Thursday, January 21, 2010

Brain Development, Learning and Librarians

Last week I heard a fascinating MPR radio program on brain development, which seems pretty true to human nature, including differences in male/female brains, and young/old brains. Apparently young brains reach a point at around 12-13 (the traditional "coming of age" in the Jewish community) where they stop adding new neural pathways and begin to prune them back. From then on, the brain concentrates on fewer circuits, making them more efficient. We make life choices, build expertise.

Peak efficiency in brains occurs in mid-life (late 40s), with some decline beginning after this. (But remember, the decline is from mid-life peak, so maybe by retirement one is back down to the efficiency levels of where you were in your 20s.) And depending on the stimuli, even older brains can still improve. This is supported by another recent study showing that older adults doing heavy internet searches had significant measurable growth in the portions of the brain responsible for cognitive processing.

Then this cartoon made me think of the impact on all of us, older and younger, of the Amazon Kindle (though which device I have sold a whole 12 copies of my e-book of poetry), and the burgeoning capacity and shrinking size of electronic storage media. With more and more print media moving to digital storage, what will the librarians of the future do, exactly?

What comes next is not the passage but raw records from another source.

(* ===== verification/Health.v ===== *)
(** * Disk health (crates/ozd-app/src/health.rs)

    The state machine Online -> Suspect -> Faulted -> Returning with
    hysteresis: how many consecutive observations each transition takes. *)

From Stdlib Require Import ZArith Lia.
From stdpp Require Import base list.
From S2P Require Import Prelude Domain.
Open Scope Z_scope.

Inductive Observation := Healthy | Degraded | Down.
#[global] Instance Observation_eq_dec : EqDecision Observation.
Proof. solve_decision. Defined.

Inductive FsmState := FOnline | FSuspect | FFaulted | FReturning.
#[global] Instance FsmState_eq_dec : EqDecision FsmState.
Proof. solve_decision. Defined.

Record HealthFsm := {
  fsm_state : FsmState;
  fails : Z;
  oks : Z;
  suspect_after : Z;
  recover_after : Z;
}.

Definition fsm_new (suspect recover : Z) : HealthFsm :=
  {| fsm_state := FOnline; fails := 0; oks := 0;
     suspect_after := Z.max suspect 1; recover_after := Z.max recover 1 |}.

Definition fsm_set (f : HealthFsm) (s : FsmState) (fl ok : Z) : HealthFsm :=
  {| fsm_state := s; fails := fl; oks := ok;
     suspect_after := suspect_after f; recover_after := recover_after f |}.

(** The transition of [observe]. *)
Definition fsm_step (f : HealthFsm) (o : Observation) : HealthFsm :=
  match fsm_state f, o with
  | FOnline, Healthy => fsm_set f FOnline 0 (oks f)
  | FOnline, Degraded =>
      let n := wrap 32 (fails f + 1) in
      if suspect_after f <=? n then fsm_set f FSuspect 0 0 else fsm_set f FOnline n (oks f)
  | FOnline, Down => fsm_set f FSuspect 0 0
  | FSuspect, Healthy =>
      let n := wrap 32 (oks f + 1) in
      if recover_after f <=? n then fsm_set f FOnline 0 0 else fsm_set f FSuspect 0 n
  | FSuspect, Degraded => fsm_set f FSuspect (fails f) 0
  | FSuspect, Down =>
      let n := wrap 32 (fails f + 1) in
      if suspect_after f <=? n then fsm_set f FFaulted 0 0 else fsm_set f FSuspect n 0
  | FFaulted, Healthy => fsm_set f FReturning 0 1
  | FFaulted, _ => fsm_set f FFaulted (fails f) (oks f)
  | FReturning, Healthy =>
      let n := wrap 32 (oks f + 1) in
      if recover_after f <=? n then fsm_set f FOnline 0 0 else fsm_set f FReturning (fails f) n
  | FReturning, _ => fsm_set f FFaulted 0 0
  end.

Definition fsm_status (f : HealthFsm) : ShardStatus :=
  match fsm_state f with
  | FOnline => Online
  | FSuspect | FReturning => Suspect
  | FFaulted => Faulted
  end.

Definition observe (f : HealthFsm) (o : Observation) : HealthFsm * ShardStatus :=
  let f := fsm_step f o in (f, fsm_status f).

(** A run of the monitor. *)
Definition fsm_run (f : HealthFsm) (os : list Observation) : HealthFsm := foldl fsm_step f os.

(** ** Counters and histories *)

(** What the counters count along a history, the latest observation first. *)
Fixpoint streak (o : Observation) (os : list Observation) : Z :=
  match os with
  | o' :: os => if decide (o' = o) then streak o os + 1 else 0
  | [] => 0
  end.

Lemma streak_nonneg o os : 0 <= streak o os.
Proof. induction os as [| o' os IH]; simpl; [lia |]. case_decide; lia. Qed.

(** A streak of [n] is the last [n] observations. *)
Lemma streak_split o os : ∃ os', os = replicate (Z.to_nat (streak o os)) o ++ os'.
Proof.
  induction os as [| o' os [os' IH]]; [by exists [] |]. simpl.
  case_decide as Ho; subst; [| by exists (o' :: os)].
  exists os'. rewrite Z2Nat.inj_add by (pose proof (streak_nonneg o os); lia).
  rewrite Nat.add_comm. simpl. by rewrite <-IH.
Qed.

(** The run over a history given latest first. *)
Definition fsm_history (f : HealthFsm) (os : list Observation) : HealthFsm := fsm_run f (rev os).

Lemma fsm_history_cons f o os : fsm_history f (o :: os) = fsm_step (fsm_history f os) o.
Proof. unfold fsm_history, fsm_run. simpl. by rewrite foldl_app. Qed.

Section Run.
Context (suspect recover : Z) (Hs : suspect < 2 ^ 32) (Hr : recover < 2 ^ 32).

Let f0 := fsm_new suspect recover.

(** The counters of a reachable state are bounded by the streaks. *)
Record fsm_inv (os : list Observation) (f : HealthFsm) : Prop := {
  fi_suspect : suspect_after f = Z.max suspect 1;
  fi_recover : recover_after f = Z.max recover 1;
  fi_fails : 0 <= fails f < suspect_after f;
  fi_oks : 0 <= oks f ∧ (fsm_state f = FReturning ∨ oks f < recover_after f);
  fi_online : fsm_state f = FOnline → fails f <= streak Degraded os;
  fi_healing : fsm_state f = FSuspect ∨ fsm_state f = FReturning → oks f <= streak Healthy os;
  fi_returning : fsm_state f = FReturning → 1 <= oks f ∧ (1 < oks f → oks f < recover_after f);
}.

Lemma fsm_inv_run os : fsm_inv os (fsm_history f0 os).
Proof.
  induction os as [| o os [I1 I2 I3 I4 I5 I6 I7]].
  { split; simpl; try lia; try done. }
  rewrite fsm_history_cons. set (f := fsm_history f0 os) in *.
  pose proof (streak_nonneg Healthy os). pose proof (streak_nonneg Degraded os).
  assert (wrap 32 (fails f + 1) = fails f + 1) as Hwf by (apply wrap_small; lia).
  assert (fsm_state f = FReturning ∨ wrap 32 (oks f + 1) = oks f + 1) as Hwo.
  { destruct I4 as [? [? |]]; [by left | right]. apply wrap_small. lia. }
  assert (fsm_state f = FReturning → wrap 32 (oks f + 1) = oks f + 1) as Hwr.
  { intros [? ?]%I7. apply wrap_small. destruct (decide (1 < oks f)); lia. }
  unfold fsm_step.
  destruct (fsm_state f) eqn:Hst, o;
    rewrite ?Hwf, ?Hwr by done; destruct Hwo as [Hwo | Hwo]; try done; rewrite ?Hwo;
    repeat match goal with |- context [if ?b then _ else _] =>
      lazymatch b with context [Z.leb] => destruct b eqn:?Hb end end;
    rewrite ?Z.leb_le, ?Z.leb_gt in *;
    split; simpl; rewrite ?decide_True by done; try done; try lia;
    intuition (try done; try lia; try congruence).
Qed.
End Run.

(** [n] consecutive observations [o] somewhere in the history. *)
Definition has_run (n : nat) (o : Observation) (os : list Observation) : Prop :=
  ∃ l1 l2, os = l1 ++ replicate n o ++ l2.

Lemma rev_replicate n (o : Observation) : rev (replicate n o) = replicate n o.
Proof. induction n as [| n IH]; [done |]. simpl. by rewrite IH, replicate_cons_app. Qed.

Lemma has_run_rev n o os : has_run n o (rev os) → has_run n o os.
Proof.
  intros (l1 & l2 & H). exists (rev l2), (rev l1).
  apply (f_equal (@rev Observation)) in H. rewrite rev_involutive, !rev_app_distr in H.
  by rewrite H, <-app_assoc, rev_replicate.
Qed.

Lemma has_run_cons n o o' os : has_run n o os → has_run n o (o' :: os).
Proof. intros (l1 & l2 & ->). by exists (o' :: l1), l2. Qed.

Lemma streak_has_run n o os : Z.of_nat n <= streak o os → has_run n o os.
Proof.
  intros Hn. destruct (streak_split o os) as [os' Hos]. rewrite Hos.
  exists [], (replicate (Z.to_nat (streak o os) - n) o ++ os'). simpl.
  rewrite app_assoc, <-replicate_add. f_equal. f_equal. lia.
Qed.

(** Runs can be searched for. *)
Fixpoint has_run_b (n : nat) (o : Observation) (os : list Observation) : bool :=
  bool_decide (replicate n o `prefix_of` os) ||
  match os with [] => false | _ :: os => has_run_b n o os end.

Lemma has_run_b_spec n o os : has_run_b n o os = true ↔ has_run n o os.
Proof.
  split.
  - induction os as [| o' os IH]; simpl; rewrite ?orb_false_r.
    + intros [l ->]%bool_decide_eq_true. by exists [], l.
    + intros [[l Hl]%bool_decide_eq_true | H]%orb_true_iff; [exists [], l; by rewrite Hl |].
      by apply has_run_cons, IH.
  - intros (l1 & l2 & ->). induction l1 as [| o' l1 IH]; simpl.
    + assert (bool_decide (replicate n o `prefix_of` replicate n o ++ l2) = true) as H
        by (apply bool_decide_eq_true; by exists l2).
      destruct (replicate n o ++ l2); simpl; by rewrite H.
    + rewrite IH. apply orb_true_r.
Qed.

#[global] Instance has_run_dec n o os : Decision (has_run n o os).
Proof.
  destruct (has_run_b n o os) eqn:H; [left; by apply has_run_b_spec |].
  right. intros Hr%has_run_b_spec. congruence.
Defined.

(** Hysteresis against glitches: as long as no observation is Down and no
    [suspect_after] consecutive ones are Degraded, the disk stays Online. *)
Theorem glitches_tolerated suspect recover os :
  suspect < 2 ^ 32 → recover < 2 ^ 32 → Down ∉ os →
  ¬ has_run (Z.to_nat (Z.max suspect 1)) Degraded os →
  fsm_status (fsm_run (fsm_new suspect recover) os) = Online.
Proof.
  intros Hs Hr Hd Hn. rewrite <-(rev_involutive os).
  change (fsm_run ?f (rev ?l)) with (fsm_history f l).
  assert (Down ∉ rev os) as Hd' by (by rewrite list_elem_of_In, <-in_rev, <-list_elem_of_In).
  assert (¬ has_run (Z.to_nat (Z.max suspect 1)) Degraded (rev os)) as Hn' by (by intros ?%has_run_rev).
  clear Hd Hn. revert Hd' Hn'. generalize (rev os). clear os. intros os.
  induction os as [| o os IH]; intros Hd Hn; [done |].
  apply not_elem_of_cons in Hd as [Ho Hd].
  specialize (IH Hd ltac:(intros H; by apply Hn, has_run_cons)).
  destruct (fsm_inv_run suspect recover Hs Hr os) as [I1 _ I3 _ I5 _ _].
  rewrite fsm_history_cons. set (f := fsm_history _ os) in *.
  unfold fsm_status in *. unfold fsm_step. destruct (fsm_state f) eqn:Hst; try done. simpl.
  destruct o; try done. rewrite wrap_small by lia.
  destruct (Z.leb_spec (suspect_after f) (fails f + 1)); [| done].
  destruct Hn. apply streak_has_run. simpl. specialize (I5 eq_refl). lia.
Qed.

Lemma returning_run f os :
  fsm_state f = FFaulted → recover_after f < 2 ^ 32 → 1 <= recover_after f →
  ¬ has_run (Z.to_nat (Z.max 2 (recover_after f))) Healthy os →
  let f' := fsm_history f os in
  recover_after f' = recover_after f ∧
  (fsm_state f' = FFaulted ∨
   fsm_state f' = FReturning ∧ 1 <= oks f' <= streak Healthy os ∧ oks f' < Z.max 2 (recover_after f)).
Proof.
  intros Hf Hr Hr1. induction os as [| o os IH]; intros Hn; [by split; [| left] |].
  destruct (IH ltac:(intros H; by apply Hn, has_run_cons)) as [Hre Hst]. cbv zeta in *.
  rewrite fsm_history_cons. set (f' := fsm_history f os) in *.
  pose proof (streak_nonneg Healthy os). unfold fsm_step.
  destruct Hst as [Hst | (Hst & Ho & Hlt)]; rewrite Hst.
  - destruct o; (split; [done |]); [right | by left | by left].
    simpl. rewrite ?decide_True by done. split; [done | lia].
  - destruct o; [| by split; [| left] | by split; [| left]].
    rewrite wrap_small by lia. rewrite Hre.
    destruct (Z.leb_spec (recover_after f) (oks f' + 1)).
    + destruct Hn. apply streak_has_run. simpl. rewrite ?decide_True by done. lia.
    + split; [done |]. right. simpl. rewrite ?decide_True by done. split; [done | lia].
Qed.

(** A disk that was Faulted is Online again only after
    [max 2 recover_after] consecutive Healthy probes; before that its status
    is Faulted or Suspect. *)
Theorem return_needs_probes suspect recover os probes :
  recover < 2 ^ 32 →
  fsm_status (fsm_run (fsm_new suspect recover) os) = Faulted →
  fsm_status (fsm_run (fsm_new suspect recover) (os ++ probes)) = Online →
  has_run (Z.to_nat (Z.max 2 recover)) Healthy probes.
Proof.
  intros Hr Hf Ho. unfold fsm_run in *. rewrite foldl_app in Ho.
  set (f := foldl fsm_step (fsm_new suspect recover) os) in *.
  assert (recover_after f = Z.max recover 1) as Hre.
  { unfold f. clear. induction os as [| o os IH] using rev_ind; [done |].
    rewrite foldl_app. simpl. rewrite <-IH. unfold fsm_step.
    destruct (fsm_state _), o; try done; by destruct (_ <=? _). }
  assert (fsm_state f = FFaulted) as Hst by (unfold fsm_status in Hf; by destruct (fsm_state f)).
  replace (Z.max 2 recover) with (Z.max 2 (recover_after f)) by lia.
  destruct (has_run_dec (Z.to_nat (Z.max 2 (recover_after f))) Healthy (rev probes)) as [H | H];
    [by apply has_run_rev |].
  destruct (returning_run f (rev probes) Hst) as [_ Hst']; [lia | lia | done |].
  unfold fsm_history, fsm_run in Hst'. rewrite rev_involutive in Hst'.
  unfold fsm_status in Ho. destruct Hst' as [-> | [-> _]] in Ho; done.
Qed.

Lemma glitches_tolerated_witness :
  fsm_status (fsm_run (fsm_new 3 2) [Degraded; Degraded; Healthy; Degraded; Degraded]) = Online.
Proof.
  apply (glitches_tolerated 3 2); [lia | lia | intros H%(bool_decide_eq_true_2 _); vm_compute in H; discriminate H |].
  intros H%has_run_b_spec. vm_compute in H. discriminate H.
Defined.

Lemma return_needs_probes_witness :
  has_run 2 Healthy [Healthy; Down; Healthy; Healthy].
Proof.
  apply (return_needs_probes 1 2 [Down; Down] [Healthy; Down; Healthy; Healthy]);
    [lia | reflexivity | reflexivity].
Defined.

I have a feeling that they will manage electronic databases of items that were originally in printed form, for one. Last night for a paper in NT501, I searched ATLA (hosted by EBSCO), which is a database of theological literature, including articles from scholarly peer-reviewed journals. Full-text versions of the articles were often available in .pdf form right on site, and others had links to full-text versions hosted elsewhere, so one wouldn't have to borrow the actual hard copy from a library. I would imagine in years to come, the print versions of journals will become outmoded altogether, as an analog generation dies off and a digital one takes its place. I wonder.. did librarians ever really think of themselves as database managers?

Maybe so, if that's what the card catalog was - a 3x5 paper database. I suppose that's what librarians have always been; it's only in the last 20-30 years that their database has been in electronic form.